The real problem is the current Republican party is not moderate. Until they clean up their act it is important that third parties offer alternatives such as the Libertarians, Greens and Independents. Additionally the Democrats need to offer candidates as well. Diversity is good in this instance. Voting against the Republicans because of their extremism is the best mechanism to enforce moderation.
Proposition 121 gets a no.
This is a popular initiative that would create a legislative act which raises the sales by one per cent for the purpose of funding educational, transportation and human services. The sales tax rate will go from 5.6 percent to 6.6 percent. The legislation also requires the Legislature to increase certain components of the education financing formula. One of the downsides of this mechanism is that legislators aren't able to respond to changing funding demands because money is fixed in place by a formula. California has had similar issues. Then again it is a popular initiative that is being pushed because the legislature has not been responding to popular demands.
Proposition 204 gets a no vote.
The Scottsdale City Council is a non-partisan ballot.

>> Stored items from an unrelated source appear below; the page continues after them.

Definition extract_str (params : Value) (key : string) : result JsonRpcError str :=
  ok_or (get_str key params) (invalid_params (lit "missing or invalid parameter: " ++ lit key)).
Definition extract_u64 (params : Value) (key : string) : result JsonRpcError N :=
  ok_or (get_u64 key params) (invalid_params (lit "missing or invalid parameter: " ++ lit key)).
Definition extract_opt_u64 (params : Value) (key : string) : option N := get_u64 key params.
Definition internal_error (msg : str) : JsonRpcError := MkError INTERNAL_ERROR msg None.

(** [as u32]. *)
Definition as_u32 (n : N) : N := n mod 2 ^ 32.
Definition limit_of (params : Value) : N := default 50%N (get_u64 "limit" params).
Definition limit_u32 (params : Value) : N := as_u32 (limit_of params).

Notation HM := (SE S JsonRpcError Value).
Definition svc (c : Call) : HM := se_map_err internal_error (call c).
Definition ask (q : Query) : SE S JsonRpcError (option Value) := se_map_err internal_error (query q).
(** A call whose failure is logged and forgotten. *)
Definition attempt (c : Call) : SE S JsonRpcError unit := λ s, ((call c s).1, Ok tt).
Definition str_arg (params : Value) (key : string) : SE S JsonRpcError str := se_lift (extract_str params key).
Definition publish (e : Event) : SE S JsonRpcError unit := se_modify (emit e).
Definition answer (v : Value) : HM := se_ret v.
Definition opt (o : option str) : Value := match o with Some x => VString x | None => VNull end.

(** A text outside ASCII. *)
Definition text (s : string) : str := default [] (from_utf8 (bstr s)).

(** Thirty-two bytes in hexadecimal, or nothing. *)
Definition key_of (hex : str) : option bytes :=
  match hex_decode hex with Some b => if length b =? 32 then Some b else None | None => None end.

(* ------------------------------------------------------------------ *)
(** ** [identity.*] *)

Definition identity_create (params : Value) : HM :=
  let! passphrase := str_arg params "passphrase" in
  let! result := svc (IdentityCreate passphrase) in
  let! _ := attempt StartNetwork in
  answer result.

(** The profile goes to the DHT after an unlock, if there is something in it. *)
Definition publish_own_profile : SE S JsonRpcError unit := λ s,
  match signing_pubkey s with
  | None => (s, Ok tt)
  | Some pubkey =>
      match profile_row pubkey s with
      | Some (name, bio, _) =>
          if bool_decide (is_Some name) || bool_decide (is_Some bio) then
            let pubkey_hex := hex_encode pubkey in
            attempt (DhtStoreProfile pubkey_hex (object [("pubkey", VString pubkey_hex); ("display_name", opt name); ("bio", opt bio)])) s
          else (s, Ok tt)
      | None => (s, Ok tt)
      end
  end.

Definition identity_unlock (params : Value) : HM :=
  let! passphrase := str_arg params "passphrase" in
  let remember := default false (get_bool "remember" params) in
  let! result := svc (IdentityUnlock passphrase remember) in
  let! _ := attempt StartNetwork in
  let! _ := publish_own_profile in
  answer result.

Definition identity_lock (params : Value) : HM := svc (IdentityLock (default false (get_bool "forget" params))).

Definition identity_auto_unlock (_ : Value) : HM :=
  let! result := svc IdentityAutoUnlock in
  let! _ := (if bool_decide (get_bool "auto_unlocked" result = Some true) then attempt StartNetwork else se_ret tt) in
  answer result.

Definition identity_has_session (_ : Value) : HM := λ s, (s, Ok (object [("has_session", VBool (has_session s))])).
Definition identity_has_keystore (_ : Value) : HM := λ s, (s, Ok (object [("exists", VBool (has_keystore s))])).

(** The profile and the handle are added to what the identity says. *)
Definition enrich_profile (result : Value) (s : S) : Value :=
  match get_str "pubkey" result ≫= hex_decode with
  | None => result
  | Some pubkey =>
      match profile_row pubkey s with
      | Some (display_name, bio, avatar_cid) =>
          insert_field "avatar_url" (opt ((λ cid, lit "/media/" ++ hex_encode cid) <$> avatar_cid))
            (insert_field "bio" (opt bio) (insert_field "display_name" (opt display_name) result))
      | None => insert_field "avatar_url" VNull (insert_field "bio" VNull (insert_field "display_name" VNull result))
      end
  end.

Definition identity_get_active (_ : Value) : HM :=
  let! result := svc IdentityGetActive in
  let! s := se_get in
  let result := enrich_profile result s in
  λ s, match call HandleMine s with
       | (s', Ok VNull) => (s', Ok (insert_field "handle" VNull result))
       | (s', Ok handle_result) => (s', Ok (insert_field "handle" (default VNull (get "handle" handle_result)) result))
       | (s', Err _) => (s', Ok result)
       end.

Definition identity_list_pseudonyms (_ : Value) : HM := svc IdentityListPseudonyms.
Definition identity_switch_pseudonym (params : Value) : HM :=
  let! index := se_lift (extract_u64 params "index") in svc (IdentitySwitchPseudonym index).
Definition identity_backup_mnemonic (params : Value) : HM :=
  let! passphrase := str_arg params "passphrase" in svc (IdentityBackupMnemonic passphrase).
Definition identity_export_mnemonic (_ : Value) : HM := svc IdentityExportMnemonic.
Definition identity_export_qr (_ : Value) : HM := svc IdentityExportQr.
Definition identity_invite_qr (_ : Value) : HM := svc IdentityInviteQr.
Definition identity_export_backup (params : Value) : HM :=
  let! passphrase := str_arg params "passphrase" in svc (IdentityExportBackup passphrase).

Fixpoint words_of (l : list Value) : result JsonRpcError (list str) :=
  match l with
  | [] => Ok []
  | v :: l =>
      let? w := ok_or (as_str v) (invalid_params (lit "each word must be a string")) in
      let? ws := words_of l in Ok (w :: ws)
  end.

Definition identity_import_mnemonic (params : Value) : HM :=
  let! words_val := se_lift (ok_or (get "words" params) (invalid_params (lit "missing parameter: words"))) in
  let! arr := se_lift (ok_or (as_array words_val) (invalid_params (lit "words must be an array of strings"))) in
  let! words := se_lift (words_of arr) in
  let! passphrase := str_arg params "passphrase" in
  let! result := svc (IdentityImportMnemonic words passphrase) in
  let! _ := attempt StartNetwork in
  answer result.

Definition identity_import_backup (params : Value) : HM :=
  let! data := str_arg params "data" in
  let! backup_passphrase := str_arg params "backup_passphrase" in
  let! new_passphrase := str_arg params "new_passphrase" in
  let! result := svc (IdentityImportBackup data backup_passphrase new_passphrase) in
  let! _ := attempt StartNetwork in
  answer result.

Definition identity_import_qr (params : Value) : HM :=
  let! qr_hex := str_arg params "qr_hex" in
  let! passphrase := str_arg params "passphrase" in
  let! result := svc (IdentityImportQr qr_hex passphrase) in
  let! _ := attempt StartNetwork in
  answer result.

Definition identity_register_device (params : Value) : HM :=
  let! name := str_arg params "name" in
  let! platform := str_arg params "platform" in
  svc (IdentityRegisterDevice name platform).
Definition identity_list_devices (_ : Value) : HM := svc IdentityListDevices.
Definition identity_revoke_device (params : Value) : HM :=
  let! device_id := str_arg params "device_id" in svc (IdentityRevokeDevice device_id).

(** *** Handles *)

(** The mining runs on a thread of its own, which may panic. *)
Definition identity_register_handle (params : Value) : HM :=
  let! name := str_arg params "name" in
  λ s, match handle_task s with
       | Some e => (s, Err (MkError POW_FAILED (lit "handle registration task failed: " ++ e) None))
       | None => svc (HandleRegisterAndPublish name) s
       end.
Definition identity_lookup_handle (params : Value) : HM :=
  let! name := str_arg params "name" in svc (HandleLookup name).
Definition identity_renew_handle (params : Value) : HM :=
  let! name := str_arg params "name" in svc (HandleRenew name).
Definition identity_release_handle (params : Value) : HM :=
  let! name := str_arg params "name" in svc (HandleRelease name).
Definition identity_my_handle (_ : Value) : HM := svc HandleMine.
Definition identity_check_handle_status (_ : Value) : HM := svc HandleCheckStatus.
Definition identity_check_handle_available (params : Value) : HM :=
  let! name := str_arg params "name" in
  let! result := svc (HandleLookup name) in
  answer (match result with
          | VNull => object [("available", VBool true); ("name", VString name)]
          | _ => object [("available", VBool false); ("name", VString name); ("reason", vstr "already taken")]
          end).

(* ------------------------------------------------------------------ *)
(** ** [posts.*], [feed.*], [media.*], [discover.*] *)

Definition media_file (item : Value) : option MediaFile :=
  data_hex ← get_str "data_hex" item; filename ← get_str "filename" item; data ← hex_decode data_hex; Some (MkMedia data filename).
Definition extract_media_files (params : Value) : list MediaFile :=
  match get_array "media" params with Some l => omap media_file l | None => [] end.

(** An array in a result, item by item. *)
Definition map_array (k : string) (f : Value → Value) (v : Value) : Value :=
  match get_array k v with Some l => insert_field k (VArray (f <$> l)) v | None => v end.
(** An item gets the handle of the identity under [owner]. *)
Definition add_handle (owner out : string) (s : S) (item : Value) : Value :=
  match get_str owner item ≫= key_of with
  | Some k => match handle_of k s with Some name => insert_field out (VString name) item | None => item end
  | None => item
  end.
Definition enrich_posts_with_handles (result : Value) (s : S) : Value := map_array "posts" (add_handle "author" "author_handle" s) result.

Definition announce_post (result : Value) : SE S JsonRpcError unit :=
  match get_str "content_hash" result ≫= key_of with Some k => publish (PostCreated (from_digest k)) | None => se_ret tt end.

Definition posts_create (params : Value) : HM :=
  let! body := str_arg params "body" in
  let ttl := get_u64 "ttl_seconds" params in
  let parent := get_str "parent" params in
  let audience := default (lit "public") (get_str "audience" params) in
  let media_files := extract_media_files params in
  let! result := svc (PostCreate body media_files ttl parent) in
  let! _ := announce_post result in
  let! _ := match Rpc.strip_prefix (lit "topic:") audience, get_str "content_hash" result with
            | Some topic_name, Some hash_hex => attempt (TopicPost topic_name hash_hex)
            | _, _ => se_ret tt
            end in
  answer (insert_field "audience" (VString audience) result).

Definition posts_get (params : Value) : HM :=
  let! hash := str_arg params "content_hash" in
  se_map_err (λ _, MkError CONTENT_NOT_FOUND (lit "post not found") None) (call (PostGet hash)).

Definition posts_delete (params : Value) : HM :=
  let! hash := str_arg params "content_hash" in svc (PostDelete hash).
Definition posts_list_by_author (params : Value) : HM :=
  let! author := str_arg params "author" in svc (PostListByAuthor author (limit_of params)).
Definition posts_replies (params : Value) : HM :=
  let! parent := str_arg params "parent_hash" in svc (PostReplies parent (limit_of params)).

Definition posts_reply (params : Value) : HM :=
  let! body := str_arg params "body" in
  let! parent := str_arg params "parent" in
  let ttl := get_u64 "ttl_seconds" params in
  let media_files := extract_media_files params in
  let! result := svc (PostCreate body media_files ttl (Some parent)) in
  let! _ := announce_post result in
  answer result.

Definition feed_connections (params : Value) : HM :=
  let! result := svc (FeedConnections (limit_of params) (get_i64 "after" params)) in
  let! s := se_get in answer (enrich_posts_with_handles result s).
Definition feed_discover (params : Value) : HM :=
  let! result := svc (FeedDiscover (limit_of params)) in
  let! s := se_get in answer (enrich_posts_with_handles result s).
Definition feed_topic (params : Value) : HM :=
  let! room_id := str_arg params "room_id" in svc (TopicFeed room_id (limit_u32 params)).
Definition feed_search_tags (params : Value) : HM :=
  let! tag := str_arg params "tag" in svc (FeedSearchTags tag (limit_of params)).
Definition feed_profile (params : Value) : HM :=
  let! pubkey := str_arg params "pubkey" in svc (PostListByAuthor pubkey (limit_of params)).
Definition feed_own (params : Value) : HM :=
  let! active := svc IdentityGetActive in
  let! pubkey := se_lift (ok_or (get_str "pubkey" active) (internal_error (lit "identity not available"))) in
  svc (PostListByAuthor pubkey (limit_of params)).

Definition media_get_metadata (params : Value) : HM :=
  let! media_id := str_arg params "media_id" in svc (MediaMetadata media_id).
Definition media_get_chunk (params : Value) : HM :=
  let! chunk_hash := str_arg params "chunk_hash" in svc (MediaChunk chunk_hash).
Definition media_get_thumbnail (params : Value) : HM :=
  let! media_id := str_arg params "media_id" in svc (MediaThumbnail media_id).
Definition media_list_for_post (params : Value) : HM :=
  let! post_hash := str_arg params "content_hash" in svc (MediaListForPost post_hash).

Voters are asked to vote for three of the six candidates on the ballot. As the elections get more and more local, there is less and less information on candidates. About all that can be gleaned from their website is an issues page, which tend to be similar amongst candidates. The local newspaper, azcentral.com, usually asks some questions of the candidates
as well. But other than that, there is not much to go by.
Maybe the best mechanism is to work backwards. What do I think the policies should be for Scottsdale and who comes closest to matching what I think should happen in the future for Scottsdale?
The city of Scottsdale is really quite large and diverse. It borders the City of Phoenix and runs from Tempe in the south up to Cave Creek in the north. It encompasses older areas such as South Scottsdale which have been around for fifty years, the tourism center of Old Town Scottsdale, the brand new suburbs of North Scottsdale which have only been built in the last ten years, plus there is the large sprawling McDowell Mountains preserve.
What are the demographics of Scottsdale? It is definately suburban. Fifty six percent of all dwellings are single family homes and fifty seven percent of households have married couples in them. With twenty three percent single and the remainder widowed or divorced.
Scottsdale has a lot of retired people and proffessionals without children. In Phoenix, families with children tend to move to Chandler and Gilbert, where the schools are new and everyone has children. In Scottsdale nearly eighty percent of household do not have children.
The median income in Scottsdale is 57K which is above the US national median of 44K. By any standard Scottsdale is a wealthy suburb. The unemployment rate is 7.5% which compares favorably to the US national unemployment rate of 8.6%. Scottsdale is a service economy with 32% in sales and offices, 25% of people working in management, business or finance. It is a white collar professional economy.
Scottdale is also out of room. There is some desert left just south of Route 101 up near the Mayo Center, but that is about it. Scottsdale is not going to be able to grow by developing on virgin desert any longer. Scottsdale is constrained by the Indian Reservation to the east, the City of Phoenix to the west, Tempe to the south and the McDowell Mountains to the north. If Scottsdale is going to grow, it is going to have be up.
The books written by Ryan Avent and Matt Yglesias on the value of urbanization are very convinving. I think Phoenix will have to follow that path. Water will be the main issue as the SRP and CAP really only deliver to a small segment of the city and the continued sprawl are outside their delivery areas. Which means water will only come to an urban core of Phoenix City, Scottsdale, Tempe, and Mesa.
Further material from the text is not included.